== Provided information ==

(** * AutomationPodcastReaction: a shallow embedding of [main.py]

    The development follows the classes of [main.py] one module each:
    [EventParser], [AudioGenerator], [SubtitleGenerator], [DialogClip] and
    [VideoCreator].  Python strings are lists of Unicode code points.  A
    Python float is the real number it stands for, and float64 arithmetic
    is the exact operation followed by a rounding that is a parameter, as
    is numpy's sine.  The other third-party libraries (PIL, moviepy, gTTS,
    pyht) appear as parameters of the sections that use them; moviepy's
    [VideoClip] constructor, which calls back into [DialogClip], is
    written out. *)

From Equations Require Import Equations.
From stdpp Require Import base option list gmap strings pretty.
From Stdlib Require Import Reals Lra Lia ZArith NArith.

Local Open Scope Z_scope.

(** ** Python strings *)

(** A Python [str] is a sequence of code points. *)
Abbreviation text := (list N).

Module PyStr.

(** [py "..."] reads a literal: one code point per character. *)
Definition py (s : string) : text :=
  map Ascii.N_of_ascii (String.list_ascii_of_string s).

(** [str.isspace] for one code point: the characters that [str.strip]
    and [str.split] (without argument) treat as white space. *)
Definition isspace (c : N) : bool :=
  ((9 <=? c) && (c <=? 13) || (28 <=? c) && (c <=? 32)
   || (c =? 133) || (c =? 160) || (c =? 5760)
   || (8192 <=? c) && (c <=? 8202)
   || (c =? 8232) || (c =? 8233) || (c =? 8239) || (c =? 8287)
   || (c =? 12288))%N.
(** X7 at work: a number nobody has. *)
Lemma processIncomingMessage_unknown_phone_witness :
  db (snd (@processIncomingMessage (outside None None (Some "Hello")) ascii_strings
             "+15559999999" "Hi" "sms" acme_world))
  = db acme_world.
Proof.
  edestruct (@processIncomingMessage_unknown_phone (outside None None (Some "Hello"))
               ascii_strings "+15559999999" "Hi" "sms" acme_world
               (fst (@processIncomingMessage (outside None None (Some "Hello"))
                       ascii_strings "+15559999999" "Hi" "sms" acme_world))
               (snd (@processIncomingMessage (outside None None (Some "Hello"))
                       ascii_strings "+15559999999" "Hi" "sms" acme_world)))
    as (_ & Hdb & _).
  - vm_compute. reflexivity.
  - reflexivity.
  - apply surjective_pairing.
  - exact Hdb.
Defined.

End PipelineFacts.

(* ===================================================================== *)
(** * Properties of the Twilio webhook *)
(* ===================================================================== *)

Module WebhookFacts.
Import Vocabulary PipelineVocabulary Runs ConversationService WebhookRoute PipelineFacts.

Lemma prefix_append (p rest : string) : String.prefix p (p +:+ rest) = true.
Proof.
  induction p as [| c p IH]; [by destruct rest |].
  change (String c p +:+ rest) with (String c (p +:+ rest)).
  cbn [String.prefix]. destruct (ascii_dec c c); [exact IH | congruence].
Qed.

Lemma substring_append (p rest : string) (n : nat) :
  String.substring (String.length p) n (p +:+ rest) = String.substring 0 n rest.
Proof.
  induction p as [| c p IH]; [done |].
  change (String c p +:+ rest) with (String c (p +:+ rest)). exact IH.
Qed.

Lemma substring_all (s : string) : String.substring 0 (String.length s) s = s.
Proof. induction s as [| c s IH]; cbn; [done | by rewrite IH]. Qed.

Lemma length_append (p rest : string) :
  String.length (p +:+ rest) = (String.length p + String.length rest)%nat.
Proof.
  induction p as [| c p IH]; [done |].
  change (String c p +:+ rest) with (String c (p +:+ rest)). cbn. by rewrite IH.
Qed.

Lemma remove_first_unfold (pattern s : string) :
  remove_first pattern s
  = match skip_prefix pattern s with
    | Some rest => rest
    | None =>
        match s with
        | String c s' => String c (remove_first pattern s')
        | EmptyString => EmptyString
        end
    end.
Proof. by destruct s. Qed.

(** A leading occurrence of the pattern is the one that goes. *)
Lemma remove_first_prefix (pattern rest : string) :
  remove_first pattern (pattern +:+ rest) = rest.
Proof.
  rewrite remove_first_unfold. unfold skip_prefix.
  rewrite prefix_append, substring_append, length_append.
  replace (String.length pattern + String.length rest - String.length pattern)%nat
    with (String.length rest) by lia.
  apply substring_all.
Qed.

(** Without an occurrence, nothing goes. *)
Lemma remove_first_absent (pattern s : string) :
  includes s pattern = false → remove_first pattern s = s.
Proof.
  induction s as [| c s IH]; intros Habsent; rewrite remove_first_unfold;
    unfold skip_prefix; cbn [includes] in Habsent;
    apply orb_false_iff in Habsent as [-> Habsent]; [done |].
  by rewrite IH.
Qed.

Lemma prefix_split (p s : string) :
  String.prefix p s = true → ∃ rest, s = p +:+ rest.
Proof.
  revert s. induction p as [| c p IH]; intros s Hp; [by exists s |].
  destruct s as [| c' s]; [done |]. cbn in Hp.
  destruct (ascii_dec c c') as [-> |]; [| done].
  destruct (IH _ Hp) as [rest ->]. by exists rest.
Qed.

Section Webhook.
Context `{Providers} `{JsString}.

(** X8.  The webhook answers the empty TwiML document whatever happens,
    and, for a sender that starts with "whatsapp:" or does not contain it,
    every request to Twilio that the processing makes is addressed to the
    sender as Twilio named it. *)
Theorem twilio_incoming_replies_to_sender (sender body : string) (w w' : world)
    (reply : string) :
  toLowerCase "whatsapp" = "whatsapp" →
  toLowerCase "sms" = "sms" →
  String.prefix "whatsapp:" sender = true ∨ includes sender "whatsapp:" = false →
  twilio_incoming (Some sender) body w = (reply, w') →
  reply = acknowledgement ∧ grows (replies_to sender) w w'.
Proof.
  intros Hwhatsapp Hsms Hsender Hrun. unfold twilio_incoming in Hrun.
  injection Hrun as <- <-. split; [done |].
  set (channel := if String.prefix "whatsapp:" sender then "whatsapp" else "sms").
  set (phone := remove_first "whatsapp:" sender).
  assert (∀ from to, addresses phone channel = Some (from, to) → to = sender) as Hto.
  { intros from to. unfold addresses, channel, phone.
    destruct Hsender as [Hp | Hp].
    - rewrite Hp, Hwhatsapp. cbn. intros ?. simplify_eq.
      apply prefix_split in Hp as [rest ->]. by rewrite remove_first_prefix.
    - assert (String.prefix "whatsapp:" sender = false) as ->.
      { destruct sender; cbn [includes] in Hp; by apply orb_false_iff in Hp as [? _]. }
      rewrite Hsms. cbn. intros ?. simplify_eq. by apply remove_first_absent. }
  clearbody channel phone.
  destruct (processIncomingMessage phone body channel w) as [r0 w0] eqn:Hrun.
  assert (grows (replies_to sender) w w0) as Hgrow.
  { apply processIncomingMessage_send_inv in Hrun
      as [[_ Hgrow]
         | (from & to & text & error & pre & post & _ & _ & Haddr & Htr & Hpre & Hpost & _)].
    - eapply grows_weaken; [| exact Hgrow]. by intros [| | | | |].
    - exists (pre ++ [TwilioCreate text from to error] ++ post). split; [done |].
      apply Forall_app_2; [| apply Forall_cons_2].
      + eapply Forall_impl; [exact Hpre |]. by intros [| | | | |].
      + cbn. by eapply Hto.
      + eapply Forall_impl; [exact Hpost |]. by intros [| | | | |]. }
  unfold try_catch, mbind, M_bind. rewrite Hrun.
  destruct r0; cbn; [done |].
  etransitivity; [exact Hgrow |]. by apply grows_record.
Qed.

End Webhook.
(** ** Python values read by the printer *)

(** The exceptions the printer meets: the two classes caught around the shape
    accessor, [TypeError], and any other class (given by name) that derives
    from none of them. *)
Inductive exn : Type :=
| ValueError (msg : string)
| AttributeError (msg : string)
| TypeError (msg : string)
| OtherError (cls msg : string).

(** An attribute read or a call that either yields a value or raises. *)
Inductive access (A : Type) : Type :=
| Got (a : A)
| Raises (e : exn).
Arguments Got {A} a.
Arguments Raises {A} e.

(** A numeric payload: its dimensions and its elements in row-major order. *)
Record ndarray : Type := MkArray { arr_shape : list nat; arr_data : list Z }.

Definition size (a : ndarray) : nat := length (arr_data a).

(** [obj.value_index]: an [int], or a logic variable in a meta tensor (given
    by its [str]). *)
Inductive slot : Type :=
| SlotInt (i : Z)
| SlotVar (repr : string).

(** [obj.dtype]: an object with a [name] attribute, or one without it (given
    by its [str]). *)
Inductive dtype_field : Type :=
| DtypeNamed (name : string)
| DtypeRaw (repr : string).

(** [obj.shape.as_list()]: a list of dimensions ([None] when a dimension is
    unknown), or the exception raised on the way. *)
Definition shape_field : Type := access (list (option Z)).

(** [op.node_def]: a logic variable, or a definition whose ["value"]
    attribute is looked up. *)
Inductive node_def_field : Type :=
| NodeDefVar (repr : string)
| NodeDef (value : access ndarray).

(** Objects handed to [_tf_dprint].  [tensor] stands for both [tf.Tensor]
    ([concrete = true]) and [TFlowMetaTensor]; [operation] for [tf.Operation]
    and [TFlowMetaOp].  [ident] is the Python object identity: two tensors
    with equal fields and different [ident] are distinct objects. *)
Inductive pyobj : Type :=
| PyStr (s : string)
| PyOther (repr : string)
| PyList (elems : pylist)
| PyTensor (t : tensor)
| PyOp (o : operation)
with tensor : Type :=
| MkTensor (ident : nat) (concrete : bool) (op : op_field)
           (value_index : slot) (dtype : dtype_field) (shape : shape_field)
           (name : string) (eval : access ndarray)
with op_field : Type :=
| OpVar (repr : string)
| OpRaises (e : exn)
| OpNode (o : operation)
with operation : Type :=
| MkOp (type : string) (inputs : inputs_field) (node_def : node_def_field)
with inputs_field : Type :=
| InputsVar (repr : string)
| Inputs (l : pylist)
with pylist : Type :=
| pnil
| pcons (x : pyobj) (r : pylist).

Scheme pyobj_mut := Induction for pyobj Sort Prop
with tensor_mut := Induction for tensor Sort Prop
with op_field_mut := Induction for op_field Sort Prop
with operation_mut := Induction for operation Sort Prop
with inputs_field_mut := Induction for inputs_field Sort Prop
with pylist_mut := Induction for pylist Sort Prop.

Combined Scheme graph_mutind from pyobj_mut, tensor_mut, op_field_mut,
  operation_mut, inputs_field_mut, pylist_mut.

Definition ident (t : tensor) : nat :=
  match t with MkTensor i _ _ _ _ _ _ _ => i end.
Definition concrete (t : tensor) : bool :=
  match t with MkTensor _ c _ _ _ _ _ _ => c end.
Definition op (t : tensor) : op_field :=
  match t with MkTensor _ _ o _ _ _ _ _ => o end.
Definition value_index (t : tensor) : slot :=
  match t with MkTensor _ _ _ v _ _ _ _ => v end.
Definition dtype (t : tensor) : dtype_field :=
  match t with MkTensor _ _ _ _ d _ _ _ => d end.
Definition shape (t : tensor) : shape_field :=
  match t with MkTensor _ _ _ _ _ s _ _ => s end.
Definition name (t : tensor) : string :=
  match t with MkTensor _ _ _ _ _ _ n _ => n end.
Definition eval (t : tensor) : access ndarray :=
  match t with MkTensor _ _ _ _ _ _ _ e => e end.

Definition type (o : operation) : string :=
  match o with MkOp t _ _ => t end.
Definition inputs (o : operation) : inputs_field :=
  match o with MkOp _ i _ => i end.
Definition node_def (o : operation) : node_def_field :=
  match o with MkOp _ _ n => n end.

Fixpoint to_list (l : pylist) : list pyobj :=
  match l with
  | pnil => []
  | pcons x r => x :: to_list r
  end.

Fixpoint of_list (l : list pyobj) : pylist :=
  match l with
  | [] => pnil
  | x :: r => pcons x (of_list r)
  end.

Definition len (l : pylist) : nat := length (to_list l).

(** ** Text *)

Definition tab : string := String (ascii_of_nat 9) EmptyString.
Definition nl : string := String (ascii_of_nat 10) EmptyString.
Definition dquote : string := String (ascii_of_nat 34) EmptyString.

(** [str] of an [int]. *)
Definition str_int (z : Z) : string := NilZero.string_of_int (Z.to_int z).

Definition str_dim (d : option Z) : string :=
  match d with
  | Some z => str_int z
  | None => "None"
  end.

Fixpoint join (sep : string) (l : list string) : string :=
  match l with
  | [] => ""
  | [x] => x
  | x :: r => x ++ sep ++ join sep r
  end.

(** [str] of a list of dimensions. *)
Definition str_dims (l : list (option Z)) : string :=
  "[" ++ join ", " (map str_dim l) ++ "]".

Definition str_slot (v : slot) : string :=
  match v with
  | SlotInt i => str_int i
  | SlotVar r => r
  end.

(** [" " * n]: empty when [n] is not positive. *)
Definition spaces (n : Z) : string :=
  String.concat "" (repeat " " (Z.to_nat n)).

(** ** The printer *)

(** [buffer] holds the chunks written to the sink, oldest first.
    [printed_subgraphs] lists the tensors passed to [add], latest first;
    membership is what the set answers to [in]. *)
Record TFlowPrinter : Type := MkPrinter {
  buffer : list string;
  formatter : pyobj -> string;
  indentation : string;
  printed_subgraphs : list tensor
}.

Definition set_indentation (s : string) (p : TFlowPrinter) : TFlowPrinter :=
  MkPrinter (buffer p) (formatter p) s (printed_subgraphs p).

Definition write (s : string) (p : TFlowPrinter) : TFlowPrinter :=
  MkPrinter (buffer p ++ [s]) (formatter p) (indentation p)
            (printed_subgraphs p).

Definition add (t : tensor) (p : TFlowPrinter) : TFlowPrinter :=
  MkPrinter (buffer p) (formatter p) (indentation p)
            (t :: printed_subgraphs p).

(** [TFlowPrinter(formatter, buffer)]. *)
Definition TFlowPrinter_init (formatter : pyobj -> string)
  (buffer : list string) : TFlowPrinter :=
  MkPrinter buffer formatter "" [].

(** How a block of statements ends: it runs to its end, executes [return],
    or raises.  Each carries the printer as the block left it. *)
Inductive outcome : Type :=
| Normal (p : TFlowPrinter)
| Return (p : TFlowPrinter)
| Raise (e : exn) (p : TFlowPrinter).

Definition final (o : outcome) : TFlowPrinter :=
  match o with
  | Normal p | Return p | Raise _ p => p
  end.

Definition map_outcome (f : TFlowPrinter -> TFlowPrinter) (o : outcome)
  : outcome :=
  match o with
  | Normal p => Normal (f p)
  | Return p => Return (f p)
  | Raise e p => Raise e (f p)
  end.

(** A function call: [return] in the body ends the call normally. *)
Definition call (o : outcome) : outcome :=
  match o with
  | Return p => Normal p
  | _ => o
  end.

(** Sequencing of two statements. *)
Definition andthen (o : outcome) (k : TFlowPrinter -> outcome) : outcome :=
  match o with
  | Normal p => k p
  | _ => o
  end.

(** The argument of [indented]: an [int] or a string. *)
Inductive indent_arg : Type :=
| IndentInt (n : Z)
| IndentStr (s : string).

Definition increment (indent : indent_arg) : string :=
  match indent with
  | IndentInt n => spaces n
  | IndentStr s => s
  end.

(** [with printer.indented(indent): body].  The [finally] clause runs
    however the body ends. *)
Definition indented (indent : indent_arg) (body : TFlowPrinter -> outcome)
  (p : TFlowPrinter) : outcome :=
  let pre_indentation := indentation p in
  map_outcome (set_indentation pre_indentation)
    (body (set_indentation (indentation p ++ increment indent) p)).

Definition format (p : TFlowPrinter) (obj : pyobj) : string :=
  indentation p ++ formatter p obj.

Definition print (obj : pyobj) (p : TFlowPrinter) : TFlowPrinter :=
  write (format p obj) p.

(** [self.format(obj) + "\n"], the chunk [println] writes. *)
Definition line (p : TFlowPrinter) (obj : pyobj) : string :=
  format p obj ++ nl.

Definition println (obj : pyobj) (p : TFlowPrinter) : TFlowPrinter :=
  write (line p obj) p.

(** ** The traversal *)

Section Printing.

(** [tensor_eq u t] is [u == t] as the tensor classes define it (their
    [__eq__], with [__hash__] in agreement); the classes are declared in
    [tensorflow] and [symbolic_pymc.tensorflow.meta].  The tensors are
    taken to be hashable: a class whose [__hash__] raises is outside this
    development. *)
Variable tensor_eq : tensor -> tensor -> bool.

(** [str] on objects that are not strings. *)
Variable obj_str : pyobj -> string.

(** The two renderings of [numpy.array2string]: every element, or the
    summary that elides the middle of the array. *)
Variables render_full render_summary : ndarray -> string -> string.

===

Say, as a bare number, how many lines in the entries above include the string "outside".

5